What could not have been predicted was Stalin's response when he learned of the incident. 24 hours after the truck search, the Soviet ruler made a bitterly angry speech before the CPSU Central Committee that essentially accused the Western Allies of trying to blockade the Soviet sector of Berlin. New US Secretary of States James F. Byrnes and British Foreign Secretary Ernest Bevin issued stern denials of Stalin's charges, but the Kremlin wasn't listening....


To Be Continued




1 Figure compiled by Red Cross officials sent to Japan in July of 1945 assess the damage from the A-bomb raids.

2 They were unaware that Truman had already categorically ruled out any use of the atomic bomb against Tokyo.

3 Audisio’s testimony and Mussolini’s violent reaction to it are described in further detail in Richard Collier’s Duce!(copyright 1971 by Viking Press, New York).

4 Judge Advocate General; this is the official legal arm of all the U.S. military services and thus naturally plays a key role in all war crimes hearings involving the United States.
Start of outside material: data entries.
(* ===== verification/Service.v ===== *)
(** * What the coordinator service guarantees

    The service of Coordinator.v against the requests of Authority.v: whatever bytes its
    peers send, the authority state changes by requests only, every frame is answered once,
    and the memory of a session is bounded. *)
From Stdlib Require Import ZArith Lia Ascii String.
From stdpp Require Import base numbers option list strings sets relations.
From S2P Require Import Prelude Doubles Identity Errors Hash Json JsonParser Signature Contract ContractValidate ContractDecode Policy Evaluation State Frame Ledger Boot Journal Recovery Runtime Authority Wire Coordinator.

(** ** Requests on the wire *)
Section Requests.
Context `{Hashing} `{Ed25519} `{Host}.

(** The request a document submits to the runtime: none for the queries. *)
Definition submitted (handler : MessageType) (body : Json) : result io_error (option request) :=
  let contract :=
    match find body "contract" with
    | None => Err (kJsonMissingField, "request.contract is required"%string)
    | Some document => contract_from_json document
    end in
  if handler =? kRegisterWorkload then map_ok (fun c => Some (RegisterRequest c)) contract
  else if handler =? kPublishContract then map_ok (fun c => Some (PublishRequest c)) contract
  else if handler =? kAttachEvidence then
    map_ok (fun ev => Some (AttachRequest ev))
      (match find body "evidence" with
       | None => Err (kJsonMissingField, "request.evidence is required"%string)
       | Some document => evidence_from_json (normalize_evidence_document document)
       end)
  else if handler =? kInstallPolicy then
    map_ok (fun p => Some (PolicyRequest p))
      (match find body "policy" with
       | None => Err (kJsonMissingField, "request.policy is required"%string)
       | Some document => policy_from_json document
       end)
  else if handler =? kRetireWorkload then map_ok (fun wid => Some (RetireRequest wid)) (read_workload_id body)
  else Ok None.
5 Quoted from the September 8th, 1945 edition of Le Soir.

6 Quoted from The Official Transcript of The Opening Statement by Baron Shawcross at the Nuremberg Trials, copyright 1946 by His Majesty’s Stationery Office.

7 From his autobiography Servant of the Motherland, copyright 1970 by Novosti Press Agency, Moscow.

8 For obvious reasons, the defense was reluctant to cross-examine Frank until Rudenko had left the courtroom.

9 In recognition of his aid to Stauffenberg’s efforts to overthrow the Nazi regime, and in exchange for his assistance in locating suspected Nazi chemical and biological weapons stockpiles, Canaris had been granted immunity from prosecution; he would later be credited along with Anne Frank as being one of the most important witnesses at the Nuremburg trials.

10 "29 of 30 Ex-Nazis Found Guilty by Nuremburg International Court", New York Times, February 11th, 1946.

11 Assisted in some part, no doubt, by the 1961 release of the Spencer Tracy film Judgement at Nuremburg, which would win the 1962 Academy Award for Best Cinematography by virtue of its uncannily accurate re-creation of Anne  Frank’s testimony.